What is known about the relationship between obesity and cancer?
Nearly all of the evidence linking obesity to cancer risk comes from large cohort studies, a type of observational study. However, data from observational studies can be difficult to interpret and cannot definitively establish that obesity causes cancer. That is because obese or overweight people may differ from lean people in ways other than their body fat, and it is possible that these other differences—rather than their body fat—are what explains their different cancer risk.
Despite the limitations of the study designs, there is consistent evidence that higher amounts of body fat are associated with increased risks of a number of cancers (6), including:
• Endometrial cancer: Obese and overweight women are two to about four times as likely as normal-weight women to develop endometrial cancer (cancer of the lining of the uterus), and extremely obese women are about seven times as likely to develop the more common of the two main types of this cancer (7).
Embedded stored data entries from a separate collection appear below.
(* ===== verification/Md5Rfc.v ===== *)
(** * RFC 1321 and the block function

    The reference: padding, the table of sines, sixty-four uniform steps.
    [transform_block], with its four unrolled rounds and its shortened boolean
    functions, is the compression function of the reference. *)
From S2P Require Import Prelude Posix Md5.
Local Open Scope Z_scope.

(** ** The reference *)

(** [floor (2^32 * abs (sin n))], by the Taylor series in fixed point. *)
Fixpoint sine_series (fuel : nat) (k n term sum : Z) : Z :=
  match fuel with
  | O => sum
  | S fuel => sine_series fuel (k + 2) n (- (term * n * n) / ((k + 1) * (k + 2))) (sum + term)
  end.
Definition sine_word (n : Z) : Z :=
  Z.shiftr (Z.abs (sine_series 160 1 n (Z.shiftl n 400) 0)) 368.
Definition sine_table : list Z := Eval vm_compute in sine_word <$> seqZ 1 64.

Definition rfc_function (r : nat) (x y z : Z) : Z :=
  match r with
  | 0%nat => Z.lor (Z.land x y) (Z.land (Z.lnot x) z)
  | 1%nat => Z.lor (Z.land x z) (Z.land y (Z.lnot z))
  | 2%nat => Z.lxor x (Z.lxor y z)
  | _ => Z.lxor y (Z.lor x (Z.lnot z))
  end.

Definition rfc_word (r i : nat) : nat :=
  match r with
  | 0%nat => i
  | 1%nat => 5 * i + 1
  | 2%nat => 3 * i + 5
  | _ => 7 * i
  end `mod` 16.

Definition rfc_shift (r i : nat) : Z :=
  nth (i `mod` 4) (nth r [[7; 12; 17; 22]; [5; 9; 14; 20]; [4; 11; 16; 23]; [6; 10; 15; 21]] []) 0.

Definition rotate (x s : Z) : Z := (x * 2 ^ s + x / 2 ^ (32 - s)) mod 2 ^ 32.

Definition rfc_step (x : nat → Z) (st : md5_state) (i : nat) : md5_state :=
  let r := (i / 16)%nat in
  let '(Words a b c d) := st in
  let t := (a + rfc_function r b c d + x (rfc_word r i) + nth i sine_table 0) mod 2 ^ 32 in
  Words d ((b + rotate t (rfc_shift r i)) mod 2 ^ 32) b c.

Definition add_state (s t : md5_state) : md5_state :=
  Words ((st_a s + st_a t) mod 2 ^ 32) ((st_b s + st_b t) mod 2 ^ 32)
        ((st_c s + st_c t) mod 2 ^ 32) ((st_d s + st_d t) mod 2 ^ 32).

Definition rfc_compress (st : md5_state) (block : list Z) : md5_state :=
  add_state (foldl (rfc_step (block_word block)) st (seq 0 64)) st.

Definition rfc_pad (msg : list Z) : list Z :=
  msg ++ 0x80 :: replicate (Z.to_nat ((55 - zlen msg) mod 64)) 0 ++ le_bytes 8 (8 * zlen msg).

Fixpoint rfc_blocks (n : nat) (bs : list Z) : list (list Z) :=
  match n with
  | O => []
  | S n => take 64 bs :: rfc_blocks n (drop 64 bs)
  end.

Definition rfc_init : md5_state := Words 0x67452301 0xefcdab89 0x98badcfe 0x10325476.

Definition rfc_digest (msg : list Z) : list Z :=
  let bs := rfc_pad msg in
  state_bytes (foldl rfc_compress rfc_init (rfc_blocks (length bs / 64) bs)).

Lemma sine_table_eq : sine_table = sine_word <$> seqZ 1 64.
Proof. vm_compute. reflexivity. Qed.

(** ** One block *)

Section block.
Implicit Types a b c d t s k : Z.

Ltac bitwise :=
  apply Z.bits_inj'; intros n ?;
  repeat first [rewrite Z.lxor_spec | rewrite Z.lor_spec | rewrite Z.land_spec | rewrite Z.lnot_spec by done];
  repeat match goal with |- context [Z.testbit ?x n] => destruct (Z.testbit x n) end; done.

Lemma F_rfc b c d : F b c d = rfc_function 0 b c d.
Proof. unfold F; cbn [rfc_function]. bitwise. Qed.
Lemma G_rfc b c d : G b c d = rfc_function 1 b c d.
Proof. unfold G; cbn [rfc_function]. bitwise. Qed.
Lemma H_rfc b c d : H b c d = rfc_function 2 b c d.
Proof. unfold H; cbn [rfc_function]. bitwise. Qed.

(** The complement is the only operation whose width shows. *)
Lemma I_rfc b c d : I b c d mod 2 ^ 32 = rfc_function 3 b c d mod 2 ^ 32.
Proof.
  unfold I; cbn [rfc_function]. apply Z.bits_inj'; intros n Hn.
  destruct (Z.lt_ge_cases n 32) as [Hlt|Hge].
  - rewrite !Z.mod_pow2_bits_low by done.
    rewrite !Z.lxor_spec, !Z.lor_spec. unfold not32, u32. by rewrite Z.mod_pow2_bits_low.
  - by rewrite !Z.mod_pow2_bits_high by lia.
Qed.

Lemma rotate_eq t s : 0 ≤ t < 2 ^ 32 → 0 < s < 32 → ROTATE_LEFT t s = rotate t s.
Proof.
  intros Ht Hs. unfold ROTATE_LEFT, rotate, u32.
  rewrite Z.shiftl_mul_pow2, Z.shiftr_div_pow2 by lia.
  assert (2 ^ 32 = 2 ^ (32 - s) * 2 ^ s) as E by (rewrite <- Z.pow_add_r by lia; f_equal; lia).
  pose proof (Z.pow_pos_nonneg 2 s ltac:(lia) ltac:(lia)) as Hp.
  pose proof (Z.pow_pos_nonneg 2 (32 - s) ltac:(lia) ltac:(lia)) as Hq.
  assert ((t * 2 ^ s) mod 2 ^ 32 = t mod 2 ^ (32 - s) * 2 ^ s) as Em.
  { rewrite E. apply Z.mul_mod_distr_r; lia. }
  assert (0 ≤ t / 2 ^ (32 - s) < 2 ^ s) as Hd.
  { split; [apply Z.div_pos; lia|]. apply Z.div_lt_upper_bound; [lia|]. rewrite <- E; lia. }
  pose proof (Z.mod_pos_bound t (2 ^ (32 - s)) Hq) as Hm.
  rewrite <- Z.add_nocarry_lor.
  - rewrite <- Z.add_mod_idemp_l by lia. rewrite Em. symmetry. apply Z.mod_small. nia.
  - rewrite Em. apply Z.bits_inj'; intros n Hn. rewrite Z.land_spec, Z.bits_0.
    destruct (Z.lt_ge_cases n s) as [Hlt|Hge].
    + by rewrite Z.mul_pow2_bits_low.
    + rewrite <- (Z.mod_small (t / _) (2 ^ s)) by done.
      rewrite (Z.mod_pow2_bits_high _ s) by lia. apply andb_false_r.
Qed.

(** A macro is a step, given what its boolean function is modulo 2^32. *)
Lemma macro_step f g a b k s ac :
  f mod 2 ^ 32 = g mod 2 ^ 32 → 0 < s < 32 →
  u32 (ROTATE_LEFT (u32 (a + u32 (u32 (f + k) + ac))) s + b) =
  (b + rotate ((a + g + k + ac) mod 2 ^ 32) s) mod 2 ^ 32.
Proof.
  intros Hf Hs. rewrite rotate_eq by (apply u32_range || done).
  assert (u32 (a + u32 (u32 (f + k) + ac)) = (a + g + k + ac) mod 2 ^ 32) as ->.
  { unfold u32. rewrite (Z.add_mod_idemp_l (f + k)), Z.add_mod_idemp_r by lia.
    replace (a + (f + k + ac)) with (f + (a + k + ac)) by lia.
    rewrite <- Z.add_mod_idemp_l, Hf, Z.add_mod_idemp_l by lia. f_equal; lia. }
  unfold u32. by rewrite Z.add_comm.
Qed.

Section macros.
Context (a b c d k s ac : Z) (Hs : 0 < s < 32).

Lemma FF_rfc :
  FF a b c d k s ac = (b + rotate ((a + rfc_function 0 b c d + k + ac) mod 2 ^ 32) s) mod 2 ^ 32.
Proof. refine (macro_step (F b c d) (rfc_function 0 b c d) a b k s ac _ Hs). by rewrite F_rfc. Qed.
Lemma GG_rfc :
  GG a b c d k s ac = (b + rotate ((a + rfc_function 1 b c d + k + ac) mod 2 ^ 32) s) mod 2 ^ 32.
Proof. refine (macro_step (G b c d) (rfc_function 1 b c d) a b k s ac _ Hs). by rewrite G_rfc. Qed.
Lemma HH_rfc :
  HH a b c d k s ac = (b + rotate ((a + rfc_function 2 b c d + k + ac) mod 2 ^ 32) s) mod 2 ^ 32.
Proof. refine (macro_step (H b c d) (rfc_function 2 b c d) a b k s ac _ Hs). by rewrite H_rfc. Qed.
Lemma II_rfc :
  II a b c d k s ac = (b + rotate ((a + rfc_function 3 b c d + k + ac) mod 2 ^ 32) s) mod 2 ^ 32.
Proof. refine (macro_step (I b c d) (rfc_function 3 b c d) a b k s ac _ Hs). apply I_rfc. Qed.
End macros.

(** A shared word may be any value equal to it. *)
Lemma assign_eq {A B} (e : A) (body : A → B) r :
  (∀ v, v = e → body v = r) → assign e body = r.
Proof. intros Hv. by apply Hv. Qed.

Context (x : nat → Z).

Lemma foldl_step i l a b c d v r (k : nat) s ac :
  (i / 16)%nat = r → rfc_word r i = k → rfc_shift r i = s → nth i sine_table 0 = ac →
  v = (b + rotate ((a + rfc_function r b c d + x k + ac) mod 2 ^ 32) s) mod 2 ^ 32 →
  foldl (rfc_step x) (Words a b c d) (i :: l) = foldl (rfc_step x) (Words d v b c) l.
Proof. by intros <- <- <- <- ->. Qed.

(** Consume the assignments of a round against the steps of the reference,
    one by one, naming each new word so that it is not copied. *)
Ltac one_step macro :=
  lazymatch goal with
  | |- assign (?m ?a ?b ?c ?d (x ?k) ?s ?ac) ?body = foldl _ _ (?i :: ?l) =>
      let E := fresh in
      refine (assign_eq _ body _ _); intros ? E; cbv beta;
      rewrite (macro a b c d (x k) s ac ltac:(lia)) in E;
      rewrite (foldl_step i l a b c d _ _ k s ac eq_refl eq_refl eq_refl eq_refl E);
      clear E
  end.
Ltac round macro name start :=
  cbv beta iota delta [name];
  let l := eval cbv in (seq start 16) in change (seq start 16) with l;
  repeat one_step macro; reflexivity.

Lemma round1_rfc st : round1 x st = foldl (rfc_step x) st (seq 0 16).
Proof. destruct st. round FF_rfc round1 0%nat. Qed.
Lemma round2_rfc st : round2 x st = foldl (rfc_step x) st (seq 16 16).
Proof. destruct st. round GG_rfc round2 16%nat. Qed.
Lemma round3_rfc st : round3 x st = foldl (rfc_step x) st (seq 32 16).
Proof. destruct st. round HH_rfc round3 32%nat. Qed.
Lemma round4_rfc st : round4 x st = foldl (rfc_step x) st (seq 48 16).
Proof. destruct st. round II_rfc round4 48%nat. Qed.
End block.

Lemma transform_block_rfc st block : transform_block st block = rfc_compress st block.
Proof.
  unfold rfc_compress. change (seq 0 64) with (seq 0 16 ++ seq 16 16 ++ seq 32 16 ++ seq 48 16).
  rewrite !foldl_app, <- round1_rfc, <- round2_rfc, <- round3_rfc, <- round4_rfc.
  cbv beta zeta delta [transform_block]. by destruct (round4 _ _).
Qed.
The risk of endometrial cancer increases with increasing weight gain in adulthood, particularly among women who have never used menopausal hormone therapy (8).
• Esophageal adenocarcinoma: People who are overweight or obese are about twice as likely as normal-weight people to develop a type of esophageal cancer called esophageal adenocarcinoma, and people who are extremely obese are more than four times as likely (9).
• Gastric cardia cancer: People who are obese are nearly twice as likely as normal-weight people to develop cancer in the upper part of the stomach, that is, the part that is closest to the esophagus (10).
• Liver cancer: People who are overweight or obese are up to twice as likely as normal-weight people to develop liver cancer. The association between overweight/obesity and liver cancer is stronger in men than women (11, 12).
• Kidney cancer: People who are overweight or obese are nearly twice as likely as normal-weight people to develop renal cell cancer, the most common form of kidney cancer (13). The association of renal cell cancer with obesity is independent of its association with high blood pressure, a known risk factor for kidney cancer (14).
• Multiple myeloma: Compared with normal-weight individuals, overweight and obese individuals have a slight (10% to 20%) increase in the risk of developing multiple myeloma (15).
• Meningioma: The risk of this slow-growing brain tumor that arises in the membranes surrounding the brain and the spinal cord is increased by about 50% in people who are obese and about 20% in people who are overweight (16).
• Pancreatic cancer: People who are overweight or obese are about 1.5 times as likely to develop pancreatic cancer as normal-weight people (17).
• Colorectal cancer: People who are obese are slightly (about 30%) more likely to develop colorectal cancer than normal-weight people (18).
A higher BMI is associated with increased risks of colon and rectal cancers in both men and in women, but the increases are higher in men than in women (18).
• Gallbladder cancer: Compared with normal-weight people, people who are overweight have a slight (about 20%) increase in risk of gallbladder cancer, and people who are obese have a 60% increase in risk of gallbladder cancer (19, 20). The risk increase is greater in women than men.
• Breast cancer: Many studies have shown that, in postmenopausal women, a higher BMI is associated with a modest increase in risk of breast cancer. For example, a 5-unit increase in BMI is associated with a 12% increase in risk (21). Among postmenopausal women, those who are obese have a 20% to 40% increase in risk of developing breast cancer compared with normal-weight women (22). The higher risks are seen mainly in women who have never used menopausal hormone therapy and for tumors that express hormone receptors. Obesity is also a risk factor for breast cancer in men (23).
In premenopausal women, by contrast, overweight and obesity have been found to be associated with a 20% decreased risk of breast tumors that express hormone receptors (22).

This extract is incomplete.